"""

(** * numo-libsvm: the marshaling and dispatch layer of ext/numo/libsvm/libsvm.c

    A shallow embedding of the seven module functions of
    [ext/numo/libsvm/libsvm.c] ([train], [cross_validation], [predict],
    [decision_function], [predict_proba], [load_svm_model],
    [save_svm_model]) and the properties the specification states about
    them.

    The C functions run against three collaborators that are not part of
    the file: the LIBSVM engine ([svm.h]), the hash converters of the
    extension ([rb_hash_to_svm_parameter] and friends) and the Numo::NArray
    runtime.  They are interfaces here (type classes); every theorem holds
    for every implementation of them, and module [Fixture] gives one
    implementation on which the statements are run. *)

From Stdlib Require Import ZArith Lia Floats.
From stdpp Require Import base tactics option list strings.

Set Warnings "-register-all".
Local Open Scope Z_scope.

(** ** C integers *)

Module CInt.

Definition INT_MAX : Z := 2147483647.
Definition INT_MIN : Z := -2147483648.

(** [int] is 32 bits wide in two's complement; the result of an
    operation is reduced into the range of the type. *)
Definition wrap_int (z : Z) : Z :=
  (z + 2147483648) mod 4294967296 - 2147483648.

Definition int_add (a b : Z) : Z := wrap_int (a + b).
Definition int_sub (a b : Z) : Z := wrap_int (a - b).
Definition int_mul (a b : Z) : Z := wrap_int (a * b).
(** C99 division truncates toward zero. *)
Definition int_div (a b : Z) : Z := wrap_int (Z.quot a b).

(** [size_t] is 64 bits wide. *)
Definition size_t_of_int (z : Z) : Z := z mod 18446744073709551616.
Definition int_of_size_t (s : Z) : Z := wrap_int s.

Definition in_int (z : Z) : Prop := INT_MIN <= z <= INT_MAX.

End CInt.
Export CInt.

(** ** The LIBSVM data model (svm.h) *)

(** Modelled from the spec: the enumeration [svm_type] of svm.h, which is
    not part of the repository; section 3 lists its members in this
    order. *)
Definition C_SVC : Z := 0.
Definition NU_SVC : Z := 1.
Definition ONE_CLASS : Z := 2.
Definition EPSILON_SVR : Z := 3.
Definition NU_SVR : Z := 4.

Record svm_node : Type := mk_node { index : Z; value : float }.

Definition set_index (i : Z) (nd : svm_node) : svm_node :=
  {| index := i; value := value nd |}.
Definition set_value (v : float) (nd : svm_node) : svm_node :=
  {| index := index nd; value := v |}.

(** Modelled from the spec: [struct svm_parameter] of svm.h (section 3,
    Parameter Record). *)
Record svm_parameter : Type := mk_parameter {
  svm_type : Z;
  kernel_type : Z;
  degree : Z;
  gamma : float;
  coef0 : float;
  cache_size : float;
  eps : float;
  C : float;
  nr_weight : Z;
  weight_label : list Z;
  weight : list float;
  nu : float;
  p : float;
  shrinking : Z;
  probability : Z
}.

Record svm_problem : Type := mk_problem {
  prob_l : Z;
  prob_y : list float;
  prob_x : list (list svm_node)
}.

(** Modelled from the spec: [struct svm_model] of svm.h (section 3, Model
    Record); a pointer that may be [NULL] is an [option]. *)
Record svm_model : Type := mk_model {
  param : svm_parameter;
  nr_class : Z;
  l : Z;
  SV : list (list svm_node);
  sv_coef : list (list float);
  rho : list float;
  probA : option (list float);
  probB : option (list float);
  label : option (list Z);
  nSV : option (list Z);
  free_sv : Z
}.

(** [model->param = *param;] *)
Definition assign_param (model : svm_model) (prm : svm_parameter) : svm_model :=
  {| param := prm; nr_class := nr_class model; l := l model; SV := SV model;
     sv_coef := sv_coef model; rho := rho model; probA := probA model;
     probB := probB model; label := label model; nSV := nSV model;
     free_sv := free_sv model |}.

(** ** Ruby values *)

(** The storage of a Numo::DFloat: its shape, its elements in row-major
    order, and whether the object is contiguous (a view is not). *)
Record narray : Type := mk_narray {
  na_contiguous : bool;
  na_shape : list Z;
  na_data : list float
}.

Inductive VALUE : Type :=
  | Qnil
  | Qtrue
  | Qfalse
  | Fixnum (n : Z)
  | RFloat (f : float)
  | RString (s : string)
  | RArray (elts : list VALUE)
  | RHash (entries : list (string * VALUE))
  | DFloat (a : narray).

Inductive exn : Type :=
  | TypeError
  | ArgumentError
  | RangeError
  | CastError
  | ShapeMismatchError
  | InvalidParameterError
  | InvalidModelError
  | IOError.

(** ** Native allocations and engine calls *)

(** The native structures a call owns between [ALLOC] and [xfree]. *)
Inductive native : Type :=
  | N_parameter
  | N_model
  | N_engine_model
  | N_problem
  | N_problem_x
  | N_problem_y
  | N_problem_row (i : Z)
  | N_x_nodes
  | N_dec_values
  | N_probs.

#[global] Instance native_eq_dec : EqDecision native.
Proof. solve_decision. Defined.

(** What leaves the file: the calls into the Numo runtime that may raise
    and the entry points of the engine, with the structures handed over. *)
Inductive event : Type :=
  | E_cast (v : VALUE)
  | E_svm_set_print_string_function
  | E_svm_train (prob : svm_problem) (prm : svm_parameter)
  | E_svm_cross_validation (prob : svm_problem) (prm : svm_parameter) (nr_fold : Z)
  | E_svm_predict (model : svm_model) (x : list svm_node)
  | E_svm_predict_values (model : svm_model) (x : list svm_node)
  | E_svm_predict_probability (model : svm_model) (x : list svm_node)
  | E_svm_load_model (path : string)
  | E_svm_save_model (path : string) (model : svm_model)
  | E_svm_free_and_destroy_model (model : svm_model).

Record world : Type := mk_world {
  live : list native;
  trace : list event
}.

(** ** The monad of a call *)

(** A call returns, leaves through a Ruby exception ([rb_raise], a
    [longjmp] over the rest of the function), or runs into behaviour C
    leaves undefined (a read or write outside an object). *)
Inductive result (A : Type) : Type :=
  | Ok (a : A)
  | Raised (e : exn)
  | Undefined.
Arguments Ok {A} a.
Arguments Raised {A} e.
Arguments Undefined {A}.

Definition M (A : Type) : Type := world → world * result A.

Definition ret {A} (a : A) : M A := λ w, (w, Ok a).

Definition bind {A B} (m : M A) (f : A → M B) : M B :=
  λ w, match m w with
       | (w', Ok a) => f a w'
       | (w', Raised e) => (w', Raised e)
       | (w', Undefined) => (w', Undefined)
       end.

Declare Scope call_scope.
Delimit Scope call_scope with call.
Notation "x <- m ;; k" := (bind m (λ x, k))
  (at level 100, m at next level, right associativity) : call_scope.
Notation "m ;; k" := (bind m (λ _, k))
  (at level 100, right associativity) : call_scope.
Local Open Scope call_scope.

Definition rb_raise {A} (e : exn) : M A := λ w, (w, Raised e).
Definition undefined {A} : M A := λ w, (w, Undefined).

Definition lift {A} (r : result A) : M A := λ w, (w, r).

Definition emit (e : event) : M unit :=
  λ w, ({| live := live w; trace := trace w ++ [e] |}, Ok tt).

Definition alloc (k : native) : M unit :=
  λ w, ({| live := k :: live w; trace := trace w |}, Ok tt).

"""

▸ **TASK STATEMENT**
Give the records again, complete and exact.

▸ **EXERCISE SOLUTION**
(** * numo-libsvm: the marshaling and dispatch layer of ext/numo/libsvm/libsvm.c

    A shallow embedding of the seven module functions of
    [ext/numo/libsvm/libsvm.c] ([train], [cross_validation], [predict],
    [decision_function], [predict_proba], [load_svm_model],
    [save_svm_model]) and the properties the specification states about
    them.

    The C functions run against three collaborators that are not part of
    the file: the LIBSVM engine ([svm.h]), the hash converters of the
    extension ([rb_hash_to_svm_parameter] and friends) and the Numo::NArray
    runtime.  They are interfaces here (type classes); every theorem holds
    for every implementation of them, and module [Fixture] gives one
    implementation on which the statements are run. *)

From Stdlib Require Import ZArith Lia Floats.
From stdpp Require Import base tactics option list strings.

Set Warnings "-register-all".
Local Open Scope Z_scope.

(** ** C integers *)

Module CInt.

Definition INT_MAX : Z := 2147483647.
Definition INT_MIN : Z := -2147483648.

(** [int] is 32 bits wide in two's complement; the result of an
    operation is reduced into the range of the type. *)
Definition wrap_int (z : Z) : Z :=
  (z + 2147483648) mod 4294967296 - 2147483648.

Definition int_add (a b : Z) : Z := wrap_int (a + b).
Definition int_sub (a b : Z) : Z := wrap_int (a - b).
Definition int_mul (a b : Z) : Z := wrap_int (a * b).
(** C99 division truncates toward zero. *)
Definition int_div (a b : Z) : Z := wrap_int (Z.quot a b).

(** [size_t] is 64 bits wide. *)
Definition size_t_of_int (z : Z) : Z := z mod 18446744073709551616.
Definition int_of_size_t (s : Z) : Z := wrap_int s.

Definition in_int (z : Z) : Prop := INT_MIN <= z <= INT_MAX.

End CInt.
Export CInt.

(** ** The LIBSVM data model (svm.h) *)

(** Modelled from the spec: the enumeration [svm_type] of svm.h, which is
    not part of the repository; section 3 lists its members in this
    order. *)
Definition C_SVC : Z := 0.
Definition NU_SVC : Z := 1.
Definition ONE_CLASS : Z := 2.
Definition EPSILON_SVR : Z := 3.
Definition NU_SVR : Z := 4.

Record svm_node : Type := mk_node { index : Z; value : float }.

Definition set_index (i : Z) (nd : svm_node) : svm_node :=
  {| index := i; value := value nd |}.
Definition set_value (v : float) (nd : svm_node) : svm_node :=
  {| index := index nd; value := v |}.

(** Modelled from the spec: [struct svm_parameter] of svm.h (section 3,
    Parameter Record). *)
Record svm_parameter : Type := mk_parameter {
  svm_type : Z;
  kernel_type : Z;
  degree : Z;
  gamma : float;
  coef0 : float;
  cache_size : float;
  eps : float;
  C : float;
  nr_weight : Z;
  weight_label : list Z;
  weight : list float;
  nu : float;
  p : float;
  shrinking : Z;
  probability : Z
}.

Record svm_problem : Type := mk_problem {
  prob_l : Z;
  prob_y : list float;
  prob_x : list (list svm_node)
}.

(** Modelled from the spec: [struct svm_model] of svm.h (section 3, Model
    Record); a pointer that may be [NULL] is an [option]. *)
Record svm_model : Type := mk_model {
  param : svm_parameter;
  nr_class : Z;
  l : Z;
  SV : list (list svm_node);
  sv_coef : list (list float);
  rho : list float;
  probA : option (list float);
  probB : option (list float);
  label : option (list Z);
  nSV : option (list Z);
  free_sv : Z
}.

(** [model->param = *param;] *)
Definition assign_param (model : svm_model) (prm : svm_parameter) : svm_model :=
  {| param := prm; nr_class := nr_class model; l := l model; SV := SV model;
     sv_coef := sv_coef model; rho := rho model; probA := probA model;
     probB := probB model; label := label model; nSV := nSV model;
     free_sv := free_sv model |}.

(** ** Ruby values *)

(** The storage of a Numo::DFloat: its shape, its elements in row-major
    order, and whether the object is contiguous (a view is not). *)
Record narray : Type := mk_narray {
  na_contiguous : bool;
  na_shape : list Z;
  na_data : list float
}.

Inductive VALUE : Type :=
  | Qnil
  | Qtrue
  | Qfalse
  | Fixnum (n : Z)
  | RFloat (f : float)
  | RString (s : string)
  | RArray (elts : list VALUE)
  | RHash (entries : list (string * VALUE))
  | DFloat (a : narray).

Inductive exn : Type :=
  | TypeError
  | ArgumentError
  | RangeError
  | CastError
  | ShapeMismatchError
  | InvalidParameterError
  | InvalidModelError
  | IOError.

(** ** Native allocations and engine calls *)

(** The native structures a call owns between [ALLOC] and [xfree]. *)
Inductive native : Type :=
  | N_parameter
  | N_model
  | N_engine_model
  | N_problem
  | N_problem_x
  | N_problem_y
  | N_problem_row (i : Z)
  | N_x_nodes
  | N_dec_values
  | N_probs.

#[global] Instance native_eq_dec : EqDecision native.
Proof. solve_decision. Defined.

(** What leaves the file: the calls into the Numo runtime that may raise
    and the entry points of the engine, with the structures handed over. *)
Inductive event : Type :=
  | E_cast (v : VALUE)
  | E_svm_set_print_string_function
  | E_svm_train (prob : svm_problem) (prm : svm_parameter)
  | E_svm_cross_validation (prob : svm_problem) (prm : svm_parameter) (nr_fold : Z)
  | E_svm_predict (model : svm_model) (x : list svm_node)
  | E_svm_predict_values (model : svm_model) (x : list svm_node)
  | E_svm_predict_probability (model : svm_model) (x : list svm_node)
  | E_svm_load_model (path : string)
  | E_svm_save_model (path : string) (model : svm_model)
  | E_svm_free_and_destroy_model (model : svm_model).

Record world : Type := mk_world {
  live : list native;
  trace : list event
}.

(** ** The monad of a call *)

(** A call returns, leaves through a Ruby exception ([rb_raise], a
    [longjmp] over the rest of the function), or runs into behaviour C
    leaves undefined (a read or write outside an object). *)
Inductive result (A : Type) : Type :=
  | Ok (a : A)
  | Raised (e : exn)
  | Undefined.
Arguments Ok {A} a.
Arguments Raised {A} e.
Arguments Undefined {A}.

Definition M (A : Type) : Type := world → world * result A.

Definition ret {A} (a : A) : M A := λ w, (w, Ok a).

Definition bind {A B} (m : M A) (f : A → M B) : M B :=
  λ w, match m w with
       | (w', Ok a) => f a w'
       | (w', Raised e) => (w', Raised e)
       | (w', Undefined) => (w', Undefined)
       end.

Declare Scope call_scope.
Delimit Scope call_scope with call.
Notation "x <- m ;; k" := (bind m (λ x, k))
  (at level 100, m at next level, right associativity) : call_scope.
Notation "m ;; k" := (bind m (λ _, k))
  (at level 100, right associativity) : call_scope.
Local Open Scope call_scope.

Definition rb_raise {A} (e : exn) : M A := λ w, (w, Raised e).
Definition undefined {A} : M A := λ w, (w, Undefined).

Definition lift {A} (r : result A) : M A := λ w, (w, r).

Definition emit (e : event) : M unit :=
  λ w, ({| live := live w; trace := trace w ++ [e] |}, Ok tt).

Definition alloc (k : native) : M unit :=
  λ w, ({| live := k :: live w; trace := trace w |}, Ok tt).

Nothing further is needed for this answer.